Problem to work on ▸ What is the number of lines in the entries that contain "Hall"? Reply with that number only.

========================================

(* ===== verification/KrpcReplies.v ===== *)
(** The messages the crawler sends can be built and encoded: each builder of
    [krpc_messages.py] returns on the arguments it is given, and what it returns
    always encodes. *)
From S2P Require Import Prelude PyDict Bencode NodeIdentity AddressText Krpc.

(** ** Values of a message that always encode *)

Lemma small_nat n : (Z.of_nat n < 2 ^ 64)%Z -> small (Z.of_nat n) = true.
Proof. intros Hn. apply Z.ltb_lt. lia. Qed.

(** Bytes of a length that one datagram or a few node lists can have. *)
Definition short (b : bytes) : Prop := (Z.of_nat (length b) <= 100000)%Z.

Lemma encodable_short b : short b -> encodable (PBytes b) = true.
Proof. intros Hb. apply small_nat. unfold short in Hb. lia. Qed.

Lemma short_length b n : length b = n -> (Z.of_nat n <= 100000)%Z -> short b.
Proof. by intros <-. Qed.

Lemma encodable_literal items :
  (forall kv, kv ∈ items -> short kv.1 /\ encodable kv.2 = true) -> encodable (PDict (literal items)) = true.
Proof.
  intros Hi. cbn [encodable]. apply forallb_forall. intros kv Hin%list_elem_of_In.
  apply list_elem_of_fmap in Hin as ([k v] & -> & Hin). destruct (Hi _ Hin) as [Hk Hv].
  simpl in *. rewrite Hv, andb_true_r. by apply encodable_short.
Qed.

Lemma encodable_item k v items :
  (forall kv, kv ∈ items -> short kv.1 /\ encodable kv.2 = true) -> short k -> encodable v = true ->
  forall kv, kv ∈ (k, v) :: items -> short kv.1 /\ encodable kv.2 = true.
Proof. intros Hi Hk Hv kv [->|Hin]%elem_of_cons; auto. Qed.

Lemma encodable_nothing (kv : bytes * pyval) : kv ∈ [] -> short kv.1 /\ encodable kv.2 = true.
Proof. by intros ?%elem_of_nil. Qed.

Lemma node_id_short b : length b = NODE_ID_LENGTH -> short b.
Proof. intros Hb. eapply short_length; [done|]. unfold NODE_ID_LENGTH. lia. Qed.

(** A message literal encodes when its parts do. *)
Ltac is_short := first [assumption | apply node_id_short; assumption | unfold short; vm_compute; discriminate].
Ltac encodes :=
  first [assumption
        |apply encodable_short; is_short
        |apply encodable_literal; repeat (apply encodable_item; [|is_short|encodes]); apply encodable_nothing].

(** [m] is built by [r], and encodes. *)
Definition sends (r : res (list (pykey * pyval))) (m : list (pykey * pyval)) : Prop :=
  r = Ok m /\ encodable (PDict m) = true.

Ltac build r :=
  unfold r; rewrite ?is_node_id_of by done; cbn [andb assert_ mbind res_bind];
  eexists; split; [split; [reflexivity|encodes]|].

Lemma find_node_query_sends t id target :
  short t -> length id = NODE_ID_LENGTH -> length target = NODE_ID_LENGTH ->
  exists m, sends (build_find_node_query t id target) m /\ has_bytes m (bs "q") (bs "find_node") = true.
Proof. intros Ht Hid Htarget. build build_find_node_query. reflexivity. Qed.

Lemma sample_infohashes_query_sends t id target :
  short t -> length id = NODE_ID_LENGTH -> length target = NODE_ID_LENGTH ->
  exists m, sends (build_sample_infohashes_query t id target) m /\
    has_bytes m (bs "q") QUERY_SAMPLE_INFOHASHES = true.
Proof. intros Ht Hid Htarget. build build_sample_infohashes_query. reflexivity. Qed.

Lemma get_peers_query_sends t id h :
  short t -> length id = NODE_ID_LENGTH -> length h = NODE_ID_LENGTH ->
  exists m, sends (build_get_peers_query t id h) m /\ has_bytes m (bs "q") (bs "get_peers") = true.
Proof. intros Ht Hid Hh. build build_get_peers_query. reflexivity. Qed.

Lemma has_bytes_same d key b : py_get d key = Some (PBytes b) -> has_bytes d key b = true.
Proof. unfold has_bytes. intros ->. by apply bool_decide_eq_true_2. Qed.

Lemma ping_response_sends t id :
  short t -> length id = NODE_ID_LENGTH ->
  exists m, sends (build_ping_response t id) m /\
    m = literal [(bs "t", PBytes t); (bs "y", PBytes (bs "r")); (bs "r", PDict (literal [(bs "id", PBytes id)]))].
Proof.
  intros Ht Hid. unfold build_ping_response. rewrite is_node_id_of by done. cbn [assert_ mbind res_bind].
  rewrite (has_bytes_same (sub_dict _ _)) by reflexivity.
  eexists. split; [split; [reflexivity|encodes]|reflexivity].
Qed.

Lemma is_nodes_key_cases key : is_nodes_key key = true -> key = NODES_KEY \/ key = NODES6_KEY.
Proof. unfold is_nodes_key. rewrite orb_true_iff, !bool_decide_eq_true. tauto. Qed.

Lemma find_node_response_sends t id compact key :
  short t -> length id = NODE_ID_LENGTH -> short compact -> is_nodes_key key = true ->
  exists m, sends (build_find_node_response t id compact key) m.
Proof.
  intros Ht Hid Hc Hk. unfold build_find_node_response. rewrite is_node_id_of, Hk by done.
  cbn [andb assert_ mbind res_bind]. apply is_nodes_key_cases in Hk as [-> | ->]; eexists.
  all: rewrite (has_bytes_same (sub_dict _ _)) by reflexivity; split; [reflexivity|encodes].
Qed.

Lemma get_peers_response_sends t id token compact key :
  short t -> length id = NODE_ID_LENGTH -> length token = TOKEN_LENGTH -> short compact ->
  is_nodes_key key = true -> exists m, sends (build_get_peers_response t id token compact key) m.
Proof.
  intros Ht Hid Htoken Hc Hk. unfold build_get_peers_response. rewrite is_node_id_of, Hk by done.
  rewrite bool_decide_eq_true_2 by (rewrite Htoken; unfold TOKEN_LENGTH; lia).
  cbn [andb assert_ mbind res_bind]. assert (short token) by (eapply short_length; [done|by unfold TOKEN_LENGTH]).
  apply is_nodes_key_cases in Hk as [-> | ->]; eexists; (split; [reflexivity|encodes]).
Qed.

Lemma sample_response_sends t id compact num samples key :
  short t -> length id = NODE_ID_LENGTH -> short compact -> (0 <= num <= 100000)%Z ->
  short samples -> length samples mod NODE_ID_LENGTH = 0 -> is_nodes_key key = true ->
  exists m, sends (build_sample_infohashes_response t id 300 compact num samples key) m.
Proof.
  intros Ht Hid Hc Hn Hs Hmod Hk. unfold build_sample_infohashes_response. rewrite is_node_id_of, Hk by done.
  rewrite (bool_decide_eq_true_2 _ Hmod), (proj2 (Z.leb_le 0 num)) by lia.
  cbn [andb assert_ mbind res_bind Z.leb]. 
  assert (encodable (PInt num) = true) by (apply Z.ltb_lt; lia).
  assert (encodable (PInt 300) = true) by done.
  apply is_nodes_key_cases in Hk as [-> | ->]; eexists; (split; [reflexivity|encodes]).
Qed.

Lemma error_response_sends t code text :
  short t -> short text -> code = ERROR_PROTOCOL \/ code = ERROR_METHOD_UNKNOWN ->
  exists m, sends (build_error_response t code text) m.
Proof.
  intros Ht Htext Hcode.
  assert (encodable (PList [PInt code; PBytes text]) = true).
  { cbn [encodable forallb]. rewrite (small_nat (length text)) by (unfold short in Htext; lia).
    by destruct Hcode as [-> | ->]. }
  set (m := literal [(bs "t", PBytes t); (bs "y", PBytes (bs "e")); (bs "e", PList [PInt code; PBytes text])]).
  exists m. split; [|encodes].
  destruct Hcode as [-> | ->];
    (transitivity (assert_ (bool_decide (text = text)) ;; mret m); [reflexivity|by rewrite bool_decide_eq_true_2]).
Qed.

(** ** Compact node lists of one family *)

Section addresses.
Context `{AddressText}.

(** An address that has a compact form. *)
Definition sendable (a : address) : Prop := exists packed, encode_compact_address a.1 a.2 = Ok packed.

Lemma encode_compact_address_length ip port packed :
  encode_compact_address ip port = Ok packed ->
  length packed = if bool_decide (":"%byte ∈ ip) then COMPACT_ADDRESS6_LENGTH else COMPACT_ADDRESS_LENGTH.
Proof.
  unfold encode_compact_address. intros (_ & _ & He)%bind_Ok. apply bind_Ok in He as (b & Hb & He).
  apply bind_Ok in He as (_ & _ & He). injection He as <-. rewrite length_app. change (length (be_encode 2 port)) with 2.
  case_bool_decide.
  - destruct (inet_pton6 ip) eqn:Hp; [|done]. injection Hb as <-. by rewrite (inet_pton6_length _ _ Hp).
  - destruct (inet_aton ip) eqn:Hp; [|done]. injection Hb as <-. by rewrite (inet_aton_length _ _ Hp).
Qed.

(** A node that has a compact form. *)
Definition compact_node (n : node) : Prop :=
  length (node_id n) = NODE_ID_LENGTH /\ sendable (node_ip n, node_port n).

Lemma encode_compact_nodes_family (six : bool) nodes :
  Forall (fun n => compact_node n /\ bool_decide (":"%byte ∈ node_ip n) = six) nodes ->
  exists compact, encode_compact_nodes nodes = Ok compact /\
    length compact = (if six then COMPACT_NODE6_LENGTH else COMPACT_NODE_LENGTH) * length nodes.
Proof.
  intros Hn. set (w := if six then _ else _). unfold encode_compact_nodes.
  rewrite (proj2 (forallb_forall _ _)).
  2: { intros n Hin%list_elem_of_In. rewrite Forall_forall in Hn. apply is_node_id_of. by destruct (Hn n Hin) as [[? _] _]. }
  cbn [assert_ mbind res_bind].
  destruct (sequence_fmap_Forall2 (fun n => a ← encode_compact_address (node_ip n) (node_port n); mret (node_id n ++ a))
    (fun _ part => length part = w) nodes) as (parts & -> & Hparts).
  { intros n Hin. rewrite Forall_forall in Hn. destruct (Hn n Hin) as [[Hid [a Ha]] Hsix]. simpl in Ha.
    rewrite Ha. cbn [mbind res_bind]. eexists. split; [reflexivity|].
    rewrite length_app, Hid, (encode_compact_address_length _ _ _ Ha), Hsix. by destruct six. }
  cbn [mbind res_bind].
  assert (length (concat parts) = w * length nodes) as Hl.
  { clear Hn. induction Hparts as [|n part nodes parts Hp _ IH]; [simpl; lia|]. simpl.
    rewrite length_app, Hp, IH. lia. }
  exists (concat parts). split; [|done]. rewrite Hl.
  replace (bool_decide _ || bool_decide _) with true; [done|]. symmetry.
  rewrite orb_true_iff, !bool_decide_eq_true. unfold w. destruct six; auto.
Qed.

Lemma decode_compact_nodes_good e data :
  e = COMPACT_NODE_LENGTH \/ e = COMPACT_NODE6_LENGTH ->
  exists nodes, decode_compact_nodes data e = Ok nodes /\ length nodes = length data / e /\
    Forall compact_node nodes.
Proof.
  intros He. destruct (decode_compact_nodes_entries e data He) as (nodes & Hn & Hall).
  exists nodes. split; [done|]. split.
  - apply Forall2_length in Hall. by rewrite length_fmap, length_seq in Hall.
  - eapply Forall2_Forall_r; [exact Hall|]. apply Forall_true. intros offset n (Hid & Hp & Hen).
    split; [done|]. unfold sendable. simpl. destruct (encode_compact_address _ _); [by eexists|done].
Qed.

(** A routable address has a port of 16 bits, not 0. *)
Lemma routable_port ip port : is_routable_address ip port = Ok true -> (0 < port <= 65535)%Z.
Proof.
  unfold is_routable_address. case_bool_decide.
  - destruct (_ && _) eqn:Hp; [lia|done].
  - destruct ((0 <? port)%Z && (port <=? 65535)%Z) eqn:Hp; simpl; [lia|done].
Qed.
End addresses.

========================================

Solution ▸ 3